Kiai Ngabehi Singadipa adalah panglima perang pasukan Diponegoro di sektor barat, kawasan Banyumas Raya. Sampai 1830, ketika Pangeran Diponegoro ditangkap, Belanda tidak pernah bisa masuk ke Banyumas Raya. Mereka hanya sampai Roma dan Kertek, Wonosobo.
Kyai Ngabehi Singadipa berasal dari Keraton Surakarta Hadiningrat, yang memiliki nama kecil Nur Katon dan mendapatkan gelar Ngabehi setelah dewasa. Adapun gelar Kyai karena beliau tokoh yang mumpuni dalam agama. Selain piawai dalam berperang beliaupun pun pandai dalam administrasi tata negara. Dan itu, diabadikan dalam namanya, Singadipa. Singa perkasa yang piawai mengurus negara.
Beliau beristri Rara Parwati, putri Wedana Adimenggala Ajibarang hingga beliau pindah ke Ajibarang dan kariernya dimulai takala menjabat sebagai Tumenggung Kertanegara bergelar Adipati Jayasinga atau Singadipa.
Waktu itu pada masa pemerintahan Susuhunan Pakubuwono VI dari Kraton Surakarta yang mendukung perjuangan Pangeran Diponegoro, Banyumas dibagi menjadi tiga wilayah. Pertama Ajibarang, membawahi Banyumas, Cilacap dan Bumiayu, kedua Kertanegara, meliputi Purbalingga dan Banjarnegara ketiga Roma yang meliputi Kebumen, Karanganyar dan Gombong.
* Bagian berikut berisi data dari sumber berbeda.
(* ===== verification/SerialRefine.v ===== *)
(** * SerialRefine: the device code refines its run on an ideal UART

    [ideal] forgets everything of a platform state but the bytes waiting in the
    RX FIFO and the bytes sent.  For every platform that obeys [PlatformLaws]
    and makes transmit progress, each operation of [serial.c] commutes with
    [ideal]; so behaviour proved by evaluation on [IdealUart] holds on all of
    them. *)

From S2P Require Import Prelude Framing Platform Client SerialDev.
From Stdlib Require Import ZArith Lia.
From stdpp Require Import base list option numbers decidable.

Open Scope Z_scope.
Open Scope e80211_scope.

Definition outcome_map {A B} (f : A -> B) (m : outcome A) : outcome B :=
  match m with
  | Ret a => Ret (f a)
  | Fault => Fault
  | OutOfFuel => OutOfFuel
  end.

Lemma outcome_map_bind {A B A' B'} (f : A -> A') (g : B -> B')
    (m : outcome A) (m' : outcome A') (k : A -> outcome B) (k' : A' -> outcome B') :
  outcome_map f m = m' -> (forall a, outcome_map g (k a) = k' (f a)) ->
  outcome_map g (outcome_bind m k) = outcome_bind m' k'.
Proof. intros <- Hk. destruct m; cbn; auto. Qed.

Lemma outcome_map_Ret_inv {A B} (f : A -> B) m b :
  outcome_map f m = Ret b -> exists a, m = Ret a /\ f a = b.
Proof. destruct m; cbn; [intros [= <-]; eauto | done | done]. Qed.

(** Transmission on the ideal UART. *)
Lemma serial_data_tx_ideal rx tx us d :
  serial_data_tx (mk_IdealUart rx tx us) d = Ret (mk_IdealUart rx (tx ++ d) us, 0).
Proof.
  unfold serial_data_tx, tx_fuel, SERIAL_TX_TIMEOUT_MS.
  pose proof (zlen_nonneg d).
  replace (Z.to_nat (zlen d + (500 + 1) * 100 + 2))
    with (S (S (Z.to_nat (zlen d + (500 + 1) * 100)))) by lia.
  cbn [fifo_tx_loop]. destruct (Z.eqb_spec (zlen d) 0) as [E|E].
  - apply zlen_zero in E as ->. by rewrite app_nil_r.
  - cbn [uart_fifo_fill IdealUart_Platform iu_rx iu_tx iu_us]. decide_cmp.
    rewrite zdrop_ge by lia. done.
Qed.

Section Refine.
Context {U C : Type} `{PL : PlatformLaws U} `{!TxReady U} `{Mux C}.

Definition ideal_uart (u : U) : IdealUart := mk_IdealUart (rx_fifo u) (tx_wire u) 0.

Definition ideal (w : dev U C) : dev IdealUart C :=
  mk_dev (d_cfg w) (ideal_uart (d_uart w)) (d_cli w).

Definition ideal_flow (x : flow U C) : flow IdealUart C :=
  match x with
  | Continue w db => Continue (ideal w) db
  | Break w => Break (ideal w)
  end.

Lemma serial_data_tx_refines u d :
  outcome_map (fun '(u', r) => (ideal_uart u', r)) (serial_data_tx u d)
  = serial_data_tx (ideal_uart u) d.
Proof.
  destruct (serial_data_tx_ready u d) as (u' & -> & Hr & Ht).
  unfold ideal_uart at 2. rewrite serial_data_tx_ideal. cbn. unfold ideal_uart.
  by rewrite Hr, Ht.
Qed.

Lemma read_refines u n :
  (ideal_uart (fst (uart_fifo_read u n)), snd (uart_fifo_read u n))
  = uart_fifo_read (ideal_uart u) n.
Proof. unfold ideal_uart. cbn. by rewrite read_result, read_rx, read_tx. Qed.

Lemma read_refines_eq u n u1 r :
  uart_fifo_read u n = (u1, r) -> uart_fifo_read (ideal_uart u) n = (ideal_uart u1, r).
Proof. intros E. rewrite <- read_refines, E. done. Qed.

(** Step under a [do!] whose head is a transmission. *)
Ltac tx_step :=
  eapply outcome_map_bind; [apply serial_data_tx_refines | intros [? ?]].

Lemma send_ack_refines w t s e :
  outcome_map ideal (send_ack w t s e) = send_ack (ideal w) t s e.
Proof. unfold send_ack. tx_step. done. Qed.

Definition ideal_config (c : option (serial_config * option U))
  : option (serial_config * option IdealUart) :=
  match c with
  | Some (cfg, Some u) => Some (cfg, Some (ideal_uart u))
  | Some (cfg, None) => Some (cfg, None)
  | None => None
  end.

Lemma serial_send_frame_refines config t e na p len :
  outcome_map (fun '(c, r) => (ideal_config c, r)) (serial_send_frame config t e na p len)
  = serial_send_frame (ideal_config config) t e na p len.
Proof.
  unfold serial_send_frame. destruct config as [[cfg [u|]]|]; [|done|done]. cbn.
  destruct (SERIAL_MAX_PAYLOAD_LEN <? len); [done|]. tx_step.
  eapply (outcome_map_bind ideal_uart); [|done].
  destruct p as [p|]; [|done]. destruct (0 <? len); [|done].
  destruct (zlen p <? len); [done|]. tx_step. done.
Qed.

Lemma dev_send_frame_refines w t e na p len :
  outcome_map (fun '(w', r) => (ideal w', r)) (dev_send_frame w t e na p len)
  = dev_send_frame (ideal w) t e na p len.
Proof.
  unfold dev_send_frame. eapply outcome_map_bind.
  - apply serial_send_frame_refines.
  - intros [[[? [?|]]|] ?]; done.
Qed.

Lemma handle_protocol_info_refines w :
  outcome_map ideal (handle_protocol_info w) = handle_protocol_info (ideal w).
Proof.
  unfold handle_protocol_info. eapply outcome_map_bind; [apply dev_send_frame_refines|].
  by intros [? ?].
Qed.

Lemma rx_header_byte_refines w b :
  outcome_map ideal (rx_header_byte w b) = rx_header_byte (ideal w) b.
Proof.
  unfold rx_header_byte. cbn [ideal d_cfg]. destruct (parsing_state (d_cfg w)); try done.
  cbv zeta. repeat split_if; try done. tx_step. done.
Qed.

Lemma rx_header_loop_refines fuel w :
  outcome_map ideal (rx_header_loop fuel w) = rx_header_loop fuel (ideal w).
Proof.
  revert w. induction fuel as [|fuel IH]; intros w; [done|]. cbn [rx_header_loop].
  cbn [ideal d_cfg d_uart]. case_bool_decide; [done|].
  destruct (uart_fifo_read (d_uart w) 1) as [u1 r] eqn:E.
  rewrite (read_refines_eq _ _ _ _ E).
  destruct r as [[|b [|]]|]; try done.
  eapply outcome_map_bind; [apply rx_header_byte_refines | done].
Qed.

Lemma uart_irq_callback_refines fuel w :
  outcome_map ideal (uart_irq_callback fuel w) = uart_irq_callback fuel (ideal w).
Proof.
  unfold uart_irq_callback. eapply outcome_map_bind; [apply rx_header_loop_refines|].
  intros w1. cbn [ideal d_cfg]. by case_bool_decide.
Qed.

Lemma read_discard_refines w n :
  (ideal (fst (read_discard w n)), snd (read_discard w n)) = read_discard (ideal w) n.
Proof.
  unfold read_discard. cbn [ideal d_cfg d_uart].
  destruct (uart_fifo_read (d_uart w) (Z.min n 64)) as [u1 r] eqn:E.
  rewrite (read_refines_eq _ _ _ _ E). by destruct r.
Qed.

Lemma work_protocol_info_refines w db :
  outcome_map ideal_flow (work_protocol_info w db) = work_protocol_info (ideal w) db.
Proof.
  unfold work_protocol_info. cbn [ideal d_cfg].
  rewrite <- read_discard_refines. destruct (read_discard w _) as [w1 [n|]]; cbn [fst snd]; [|done].
  cbn [ideal d_cfg]. split_if; [|done].
  eapply outcome_map_bind; [apply handle_protocol_info_refines | done].
Qed.

Lemma work_no_callback_refines w db :
  outcome_map ideal_flow (work_no_callback w db) = work_no_callback (ideal w) db.
Proof.
  unfold work_no_callback. cbn [ideal d_cfg].
  rewrite <- read_discard_refines. destruct (read_discard w _) as [w1 [n|]]; cbn [fst snd]; [|done].
  cbn [ideal d_cfg]. split_if; [|done].
  eapply outcome_map_bind; [apply send_ack_refines | done].
Qed.

Lemma work_packet_complete_refines cb w :
  outcome_map ideal (work_packet_complete cb w) = work_packet_complete cb (ideal w).
Proof.
  unfold work_packet_complete. cbn [ideal d_cfg d_cli].
  eapply (outcome_map_bind ideal); [|done]. split_if.
  - eapply outcome_map_bind; [apply send_ack_refines | done].
  - destruct (message_complete cb _ _) as [c2| |]; cbn; [|done|done].
    split_if; [apply send_ack_refines | done].
Qed.

Lemma work_client_refines cb w db :
  outcome_map ideal_flow (work_client cb w db) = work_client cb (ideal w) db.
Proof.
  unfold work_client. cbn [ideal d_cfg d_cli d_uart].
  destruct (acquire_buffer cb _ _) as [|stored].
  { eapply outcome_map_bind; [apply send_ack_refines | done]. }
  destruct (uart_fifo_read (d_uart w) _) as [u1 r] eqn:E.
  rewrite (read_refines_eq _ _ _ _ E).
  destruct r as [[|b bs]|]; try done.
  destruct (match stored with Some p => Some p | None => db end) as [p|]; [|done].
  destruct (buffer_store cb _ _ _) as [c1|]; [|done]. cbv zeta. cbn [d_cfg with_cfg].
  split_if; [|done].
  eapply outcome_map_bind; [apply work_packet_complete_refines | done].
Qed.

Lemma work_body_refines t cbs w db :
  outcome_map ideal_flow (work_body t cbs w db) = work_body t cbs (ideal w) db.
Proof.
  unfold work_body. repeat split_if.
  - apply work_protocol_info_refines.
  - apply work_no_callback_refines.
  - destruct cbs; [apply work_client_refines | apply work_no_callback_refines].
Qed.

Lemma work_loop_refines fuel t cbs w db :
  outcome_map ideal (work_loop fuel t cbs w db) = work_loop fuel t cbs (ideal w) db.
Proof.
  revert w db. induction fuel as [|fuel IH]; intros w db; [done|]. cbn [work_loop].
  cbn [ideal d_cfg]. split_if; [|done].
  eapply outcome_map_bind; [apply work_body_refines|].
  intros [w1 db1|w1]; cbn [ideal_flow]; [apply IH | done].
Qed.

Lemma serial_work_handler_refines fuel w :
  outcome_map ideal (serial_work_handler fuel w) = serial_work_handler fuel (ideal w).
Proof.
  unfold serial_work_handler. cbv zeta. cbn [ideal d_cfg with_cfg]. split_if.
  - eapply outcome_map_bind; [apply handle_protocol_info_refines | done].
  - eapply outcome_map_bind; [apply work_loop_refines|].
    intros w1. cbn. unfold ideal, ideal_uart. cbn. by rewrite enable_rx, enable_tx.
Qed.

Lemma dev_rx_event_refines fuel w :
  outcome_map ideal (dev_rx_event fuel w) = dev_rx_event fuel (ideal w).
Proof.
  unfold dev_rx_event. eapply outcome_map_bind; [apply uart_irq_callback_refines|].
  intros w1. cbn [ideal d_cfg]. split_if; [apply serial_work_handler_refines | done].
Qed.

Lemma dev_run_refines fuel w chunks :
  outcome_map ideal (dev_run fuel w chunks) = dev_run fuel (ideal w) chunks.
Proof.
  revert w. induction chunks as [|bs chunks IH]; intros w; [done|]. cbn [dev_run].
  eapply outcome_map_bind; [|apply IH].
  rewrite dev_rx_event_refines. do 2 f_equal. unfold dev_arrive, ideal, ideal_uart. cbn.
  by rewrite arrive_rx, arrive_tx.
Qed.

(** From a run on the ideal UART to a run on the platform. *)
Lemma ideal_run_lift (m : outcome (dev U C)) m' w' :
  outcome_map ideal m = m' -> m' = Ret w' -> exists w1, m = Ret w1 /\ ideal w1 = w'.
Proof. intros E ->. by apply outcome_map_Ret_inv in E. Qed.

End Refine.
Pakubuwono VI dari Surakarta yang mendukung perjuangan Pangeran Diponegoro melawan Belanda, kemudian memerintahkan para bupati di wilayah mancanegara untuk membantu Pangeran Diponegoro berperang melawan Kumpeni. Di sinilah peranan Singadipa sebagai lurah prajurit Pangeran Dipongoro dalam berbagai pertempuran dalam Perang Jawa di wilyah Banyumas Raya.
Singadipa sangat gigih dan licin dan menjadi musuh nomor satu tentara Kumpeni. Perjuangan heroiknya adalah saat berhasil menghancurkan benteng Margalunyu milik Belanda di daerah Ijo dengan mengerahkan kekuatan 600 prajurit. (Tim DHC BPP-JSN 45 Banyumas, 2004:2-3).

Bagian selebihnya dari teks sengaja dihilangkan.